|Family Can Sue Diocese over Abuse
By Maureen Fan
March 13, 1997
An Elmhurst, Queens, family can sue the Diocese of Brooklyn for failing to supervise a priest who sexually abused three young boys, an appeals court has ruled.
But the Appellate Division dismissed the family's charge that the Church had been negligent in hiring Enrique Diaz Jimenez, who worked at St. Leo's and Our Lady of Sorrows churches in Corona.
Jimenez was arrested in 1990 and accused of repeatedly sodomizing the boys two brothers and a cousin from November 1986 to February 1989. Jimenez pleaded guilty in 1991 to first-degree sexual abuse, was sentenced to jail and probation and was deported to his native Venezuela.

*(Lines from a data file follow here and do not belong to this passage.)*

Lemma projection_after_validation_witness :
  accepted numbered_description
  ∧ SpotifyClient._extract_playlist_info numbered_description = None.
Proof.
  assert (accepted numbered_description) as Ha.
  { apply valid_accepted. reflexivity. }
  split; [exact Ha | ].
  destruct (SpotifyClient._extract_playlist_info numbered_description)
    as [info | ] eqn:Hx; [ | reflexivity].
  exfalso.
  assert (describable
            (description_of
               (<["name" := PyStr "Rainy Day"]>
               (<["description" := PyInt 7]>
               (<["external_urls" :=
                    PyDict (<["spotify" :=
                      PyStr "https://open.spotify.com/playlist/1"]> ∅)]>
               (<["tracks" := PyDict (<["total" := PyInt 25]> ∅)]>
               (<["owner" := PyDict (<["id" := PyStr "ana"]> ∅)]> ∅))))))
          = true) as Hd.
  { apply (proj1 (proj1 (projection_after_validation _ Ha))).
    unfold numbered_description in Hx. rewrite Hx. eauto. }
  discriminate Hd.
Defined.

Section DescriptionFacts.

Import SpotifyClient.



Lemma str_take_all n (s : string) :
  (str_len s ≤ n)%nat → str_take n s = s.
Proof.
  revert n. induction s as [ | c s IH]; intros n; simpl; [done | ].
  destruct (is_continuation c).
  - intros Hn. by rewrite IH.
  - destruct n as [ | n]; [lia | ]. intros Hn. rewrite IH; [done | lia].
Qed.




(** A description of 67 characters of three bytes each is kept; one of 201
    such characters is cut to 200 of them and the dots. *)
Example description_counts_code_points :
  String.length (notes 67) = 201%nat
  ∧ shorten (PyStr (notes 67)) = Ok (PyStr (notes 67))
  ∧ shorten (PyStr (notes 201)) = Ok (PyStr (notes 200 +:+ "..."))
  ∧ str_len (notes 200 +:+ "...") = 203%nat.
Proof.
  split_and!; by vm_compute.
Qed.

End DescriptionFacts.

Section RequestFacts.

Import SpotifyClient.

Lemma search_keyword_skipped {S} (search : @catalog S) limit acc keyword :
  usable_keywords [keyword] = [] →
  search_keyword search limit acc keyword = acc.
Proof.
  destruct acc as [all s]. unfold usable_keywords, search_keyword. simpl.
  destruct keyword as [ | | | kw | | ]; simpl; rewrite ?orb_true_r; try done.
  unfold str_truthy. by destruct (negb (String.eqb kw "")).
Qed.

Context {St : Type}.

Implicit Types (search : @catalog St) (s : St) (log : list (string * Z)).

Lemma search_keyword_usable search limit all s kw :
  str_truthy kw = true →
  ∃ all',
    search_keyword search limit (all, s) (PyStr kw)
      = (all', (search (quoted kw) (Z.min limit 50) s).2)
    ∧ search_keyword (logged search) limit (all, (s, [])) (PyStr kw)
      = (all', ((search (quoted kw) (Z.min limit 50) s).2,
                [(quoted kw, Z.min limit 50)]))
    ∧ all `prefix_of` all'.
Proof.
  intros Hkw. unfold search_keyword, logged.
  assert (truthy (PyStr kw) = true) as -> by exact Hkw. simpl.
  destruct (search (quoted kw) (Z.min limit 50) s) as [r s'] eqn:Hs.
  simpl.
  assert (∀ items, all `prefix_of` collect_items all items) as Hpre.
  { intros items. revert all. clear.
    induction items as [ | p items IH]; intros all; simpl; [done | ].
    repeat case_match; try done; try apply IH.
    etrans; [ | apply IH]. by apply prefix_app_r. }
  destruct r as [results | e]; [ | by eexists].
  destruct (negb (truthy results) || negb (is_dict results)); [by eexists | ].
  destruct (get results "playlists" (PyDict ∅)) as [pdv | e];
    [ | by eexists].
  destruct pdv as [ | | | | | pd]; try by eexists.
  destruct (default (PyList []) (pd !! "items")) as [ | | | | items | ];
    by eexists.
Qed.

Lemma logged_state_log search limit all s log keyword :
  search_keyword (logged search) limit (all, (s, log)) keyword =
    let r := search_keyword (logged search) limit (all, (s, [])) keyword in
    (r.1, (r.2.1, log ++ r.2.2)).
Proof.
  unfold search_keyword.
  destruct (negb (truthy keyword) || negb (is_str keyword));
    [by rewrite app_nil_r | ].
  destruct keyword as [ | | | kw | | ]; try by rewrite app_nil_r.
  unfold logged. simpl.
  destruct (search (quoted kw) (Z.min limit 50) s) as [r s'].
  simpl. repeat case_match; done.
Qed.

Lemma search_keywords_logged search limit keywords all s log :
  ∃ all',
    foldl (search_keyword search limit) (all, s) keywords
      = (all', (foldl (search_keyword search limit) (all, s) keywords).2)
    ∧ foldl (search_keyword (logged search) limit) (all, (s, log)) keywords
      = (all', ((foldl (search_keyword search limit) (all, s) keywords).2,
                log ++ ((λ kw, (quoted kw, Z.min limit 50))
                          <$> usable_keywords keywords)))
    ∧ all `prefix_of` all'.
Proof.
  revert all s log. induction keywords as [ | k keywords IH];
    intros all s log.
  - simpl. exists all. by rewrite app_nil_r.
  - cbn [foldl].
    destruct (usable_keywords [k]) as [ | kw l] eqn:Hk.
    + rewrite (search_keyword_skipped search) by done.
      rewrite (search_keyword_skipped (logged search)) by done.
      assert (usable_keywords (k :: keywords) = usable_keywords keywords)
        as ->.
      { unfold usable_keywords in *. simpl in *. by case_match. }
      apply IH.
    + assert (k = PyStr kw ∧ str_truthy kw = true ∧ l = []) as (-> & Hkw & ->).
      { unfold usable_keywords in Hk. simpl in Hk.
        destruct k; try done. destruct (str_truthy s0) eqn:?; [ | done].
        by injection Hk as -> <-. }
      assert (usable_keywords (PyStr kw :: keywords)
              = kw :: usable_keywords keywords) as ->.
      { unfold usable_keywords. simpl. by rewrite Hkw. }
      destruct (search_keyword_usable search limit all s kw Hkw)
        as (all1 & H1 & H2 & Hp1).
      rewrite logged_state_log, H1, H2. simpl.
      destruct (IH all1 (search (quoted kw) (Z.min limit 50) s).2
                  (log ++ [(quoted kw, Z.min limit 50)]))
        as (all' & H3 & H4 & Hp2).
      exists all'. rewrite <- app_assoc in H4. split_and!; try done.
      by etrans.
Qed.

Lemma search_logged search (keywords : list pyval) (limit : Z) s log :
  search_mood_playlists (Some (logged search)) (PyList keywords) limit (s, log)
  = ((search_mood_playlists (Some search) (PyList keywords) limit s).1,
     ((search_mood_playlists (Some search) (PyList keywords) limit s).2,
      log ++ ((λ kw, (quoted kw, Z.min limit 50))
                <$> usable_keywords keywords))).
Proof.
  unfold search_mood_playlists.
  destruct keywords as [ | k keywords]; [simpl; by rewrite app_nil_r | ].
  assert (negb (truthy (PyList (k :: keywords)))
          || negb (is_list (PyList (k :: keywords))) = false) as -> by done.
  destruct (search_keywords_logged search limit (k :: keywords) [] s log)
    as (all' & H1 & H2 & _).
  rewrite H2, H1.
  by destruct (_remove_duplicates all').
Qed.

Lemma usable_keywords_cons (k : pyval) (keywords : list pyval) :
  usable_keywords (k :: keywords)
  = match k with
    | PyStr kw => if str_truthy kw then kw :: usable_keywords keywords
                  else usable_keywords keywords
    | _ => usable_keywords keywords
    end.
Proof.
  destruct k as [ | b | n | kw | l | d]; try done.
  unfold usable_keywords. cbn [omap list_omap].
  by destruct (str_truthy kw).
Qed.

Lemma usable_keywords_length (keywords : list pyval) :
  (length (usable_keywords keywords) ≤ length keywords)%nat.
Proof.
  induction keywords as [ | k keywords IH]; [done | ].
  rewrite usable_keywords_cons.
  destruct k as [ | b | n | kw | l | d]; simpl; try lia.
  destruct (str_truthy kw); simpl; lia.
Qed.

The boys, now 15, 18 and 21, and their parents filed a $ 60 million lawsuit against the diocese in 1989 accusing Church officials of knowing about the priest's propensities but doing nothing to stop him.

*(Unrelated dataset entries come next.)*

(* ===== verification/_CoqProject ===== *)
-Q . S2P
Prelude.v
Threads.v
Crew.v
Words.v
Text.v
Crc16.v
RegisterStore.v
ModbusProtocol.v
ModbusRtu.v
TcpSocket.v
Mbap.v
ModbusClient.v
ModbusTcp.v
Float.v
Json.v
JsonFile.v
WebReply.v
ModbusCodec.v
ModbusRegistry.v
Version.v
Sha256.v
Permissions.v
RateLimiter.v
Validation.v
C3Codec.v
C3Replies.v
RtLog.v
C3Client.v
ZkController.v
MqEnvelope.v
MqClient.v
Citizen.v
Readers.v
CardClients.v
LogStore.v
PluginManifest.v
PluginManager.v
PluginInstall.v
PasswordHash.v
LuaBundle.v
LuaPackage.v
PackageKeys.v
PackageManager.v
PackageBuild.v
UrlQuery.v
LuaRoutes.v
LuaHttp.v
LuaRuntimes.v
Signature.v
Installer.v
UpdateManager.v
SecurityStore.v
Middleware.v
AuthHandlers.v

Kenneth Litwack, a Queens lawyer representing the young men, said Jimenez had befriended the boys and persuaded them to engage in sex acts "by telling them that God had wanted them to."
He said the children complained to other Church officials, who did nothing despite a religious law that requires priests to be prosecuted internally for wrongdoing.
"The Church has gone to great lengths to say that it would deal forthrightly and openly with these issues," Litwack said. "But this case shows the Church attempted to run from its responsibilities."
The appeals court rejected the Church's argument that it was not liable for the priest's conduct under the First Amendment separation of church and state.
Religious entities must be held accountable for their actions "even if that conduct is carried out as part of the Church's religious practices," the appellate ruling said.
Litwack said the decision was the first time New York had recognized the right to sue entities within the Church for negligently retaining or supervising bad priests.
Frank DeRosa, a spokesman for the diocese, declined to comment, saying he did not have all the details of the case.